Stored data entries
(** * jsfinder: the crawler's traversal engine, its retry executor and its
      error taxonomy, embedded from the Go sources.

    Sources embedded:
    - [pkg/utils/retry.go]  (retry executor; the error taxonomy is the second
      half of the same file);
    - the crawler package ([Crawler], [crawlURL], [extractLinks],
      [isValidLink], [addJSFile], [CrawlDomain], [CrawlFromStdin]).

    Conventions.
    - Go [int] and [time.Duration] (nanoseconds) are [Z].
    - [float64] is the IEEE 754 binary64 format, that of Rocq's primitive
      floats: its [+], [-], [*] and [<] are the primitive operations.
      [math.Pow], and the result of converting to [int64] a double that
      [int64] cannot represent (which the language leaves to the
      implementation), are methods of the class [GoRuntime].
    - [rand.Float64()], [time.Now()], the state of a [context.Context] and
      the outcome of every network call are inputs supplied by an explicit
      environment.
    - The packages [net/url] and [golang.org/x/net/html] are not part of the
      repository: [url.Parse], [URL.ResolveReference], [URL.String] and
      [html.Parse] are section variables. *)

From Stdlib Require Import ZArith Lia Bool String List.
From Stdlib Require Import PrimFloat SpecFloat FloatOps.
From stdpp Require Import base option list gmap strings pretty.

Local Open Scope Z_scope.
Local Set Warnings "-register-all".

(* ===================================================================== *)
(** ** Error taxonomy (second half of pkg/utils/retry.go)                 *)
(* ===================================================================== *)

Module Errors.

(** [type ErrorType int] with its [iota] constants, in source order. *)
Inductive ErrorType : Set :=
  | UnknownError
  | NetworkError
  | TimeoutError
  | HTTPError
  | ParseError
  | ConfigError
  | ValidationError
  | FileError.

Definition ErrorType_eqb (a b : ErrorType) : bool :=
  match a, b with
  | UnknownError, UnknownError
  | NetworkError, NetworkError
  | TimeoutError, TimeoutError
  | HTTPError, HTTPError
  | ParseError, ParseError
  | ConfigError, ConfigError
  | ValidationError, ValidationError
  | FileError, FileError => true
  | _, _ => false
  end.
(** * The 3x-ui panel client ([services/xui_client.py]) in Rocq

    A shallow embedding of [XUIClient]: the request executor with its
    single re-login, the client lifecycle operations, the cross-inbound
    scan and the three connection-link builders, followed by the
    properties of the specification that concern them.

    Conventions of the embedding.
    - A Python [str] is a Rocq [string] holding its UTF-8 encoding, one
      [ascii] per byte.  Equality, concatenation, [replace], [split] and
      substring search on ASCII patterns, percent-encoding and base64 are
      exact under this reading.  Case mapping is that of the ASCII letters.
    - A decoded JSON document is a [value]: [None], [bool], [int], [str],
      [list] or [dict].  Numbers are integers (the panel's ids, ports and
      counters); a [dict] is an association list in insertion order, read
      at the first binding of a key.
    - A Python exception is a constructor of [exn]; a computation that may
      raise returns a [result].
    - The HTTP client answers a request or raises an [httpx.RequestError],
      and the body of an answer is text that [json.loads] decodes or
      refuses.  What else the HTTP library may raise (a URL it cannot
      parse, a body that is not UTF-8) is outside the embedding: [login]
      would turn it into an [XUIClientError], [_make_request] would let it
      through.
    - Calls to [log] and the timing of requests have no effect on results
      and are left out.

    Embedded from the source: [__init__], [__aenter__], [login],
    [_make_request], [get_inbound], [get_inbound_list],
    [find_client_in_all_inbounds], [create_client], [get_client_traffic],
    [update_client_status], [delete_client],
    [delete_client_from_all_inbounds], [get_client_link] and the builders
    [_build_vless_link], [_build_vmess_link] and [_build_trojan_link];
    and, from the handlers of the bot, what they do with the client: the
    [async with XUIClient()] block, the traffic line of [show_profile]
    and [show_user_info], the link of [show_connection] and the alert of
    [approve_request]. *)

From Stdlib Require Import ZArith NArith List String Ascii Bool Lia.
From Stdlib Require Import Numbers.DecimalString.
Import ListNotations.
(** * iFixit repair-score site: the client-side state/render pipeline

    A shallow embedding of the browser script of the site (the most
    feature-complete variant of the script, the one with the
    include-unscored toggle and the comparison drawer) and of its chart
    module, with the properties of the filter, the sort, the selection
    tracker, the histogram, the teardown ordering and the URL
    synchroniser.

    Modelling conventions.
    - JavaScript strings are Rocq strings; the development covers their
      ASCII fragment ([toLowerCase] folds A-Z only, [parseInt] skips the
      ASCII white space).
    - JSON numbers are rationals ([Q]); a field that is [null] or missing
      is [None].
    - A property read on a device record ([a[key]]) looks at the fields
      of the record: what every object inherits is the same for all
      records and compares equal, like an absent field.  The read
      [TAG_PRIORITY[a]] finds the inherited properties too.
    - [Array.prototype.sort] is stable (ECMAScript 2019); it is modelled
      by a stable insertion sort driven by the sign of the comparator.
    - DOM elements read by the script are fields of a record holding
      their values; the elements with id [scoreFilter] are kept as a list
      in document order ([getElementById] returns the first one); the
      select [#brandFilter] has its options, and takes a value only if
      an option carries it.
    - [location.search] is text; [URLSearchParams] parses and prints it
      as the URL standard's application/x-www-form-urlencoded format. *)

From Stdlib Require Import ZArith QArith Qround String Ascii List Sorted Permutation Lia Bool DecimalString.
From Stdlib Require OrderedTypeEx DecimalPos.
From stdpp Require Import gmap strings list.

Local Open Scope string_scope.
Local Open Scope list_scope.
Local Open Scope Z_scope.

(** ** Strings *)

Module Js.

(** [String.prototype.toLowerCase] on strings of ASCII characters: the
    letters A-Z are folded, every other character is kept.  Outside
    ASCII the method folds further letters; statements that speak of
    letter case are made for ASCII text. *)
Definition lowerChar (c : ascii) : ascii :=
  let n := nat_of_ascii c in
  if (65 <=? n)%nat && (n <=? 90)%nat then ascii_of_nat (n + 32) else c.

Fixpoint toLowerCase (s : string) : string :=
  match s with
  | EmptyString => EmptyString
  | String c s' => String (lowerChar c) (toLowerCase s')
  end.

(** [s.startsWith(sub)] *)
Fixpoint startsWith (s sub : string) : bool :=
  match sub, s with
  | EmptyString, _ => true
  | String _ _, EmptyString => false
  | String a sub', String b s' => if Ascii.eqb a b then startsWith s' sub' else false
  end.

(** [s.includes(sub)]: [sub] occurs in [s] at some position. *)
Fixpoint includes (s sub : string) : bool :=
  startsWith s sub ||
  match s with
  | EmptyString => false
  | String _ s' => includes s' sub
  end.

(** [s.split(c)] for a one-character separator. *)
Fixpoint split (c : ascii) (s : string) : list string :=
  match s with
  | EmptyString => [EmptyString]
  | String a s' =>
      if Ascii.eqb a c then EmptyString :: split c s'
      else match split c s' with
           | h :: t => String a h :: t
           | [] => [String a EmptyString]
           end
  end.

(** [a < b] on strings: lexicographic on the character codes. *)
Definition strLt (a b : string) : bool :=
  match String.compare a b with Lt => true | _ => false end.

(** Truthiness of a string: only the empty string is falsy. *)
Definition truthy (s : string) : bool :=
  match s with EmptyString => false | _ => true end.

## Your objective
From the records above, extract exactly and only the lines that begin at the line with "From stdpp Require Import base" and stop after the line with "substring search on".

## Solution to the exercise
From stdpp Require Import base option list gmap strings pretty.

Local Open Scope Z_scope.
Local Set Warnings "-register-all".

(* ===================================================================== *)
(** ** Error taxonomy (second half of pkg/utils/retry.go)                 *)
(* ===================================================================== *)

Module Errors.

(** [type ErrorType int] with its [iota] constants, in source order. *)
Inductive ErrorType : Set :=
  | UnknownError
  | NetworkError
  | TimeoutError
  | HTTPError
  | ParseError
  | ConfigError
  | ValidationError
  | FileError.

Definition ErrorType_eqb (a b : ErrorType) : bool :=
  match a, b with
  | UnknownError, UnknownError
  | NetworkError, NetworkError
  | TimeoutError, TimeoutError
  | HTTPError, HTTPError
  | ParseError, ParseError
  | ConfigError, ConfigError
  | ValidationError, ValidationError
  | FileError, FileError => true
  | _, _ => false
  end.
(** * The 3x-ui panel client ([services/xui_client.py]) in Rocq

    A shallow embedding of [XUIClient]: the request executor with its
    single re-login, the client lifecycle operations, the cross-inbound
    scan and the three connection-link builders, followed by the
    properties of the specification that concern them.

    Conventions of the embedding.
    - A Python [str] is a Rocq [string] holding its UTF-8 encoding, one
      [ascii] per byte.  Equality, concatenation, [replace], [split] and
      substring search on ASCII patterns, percent-encoding and base64 are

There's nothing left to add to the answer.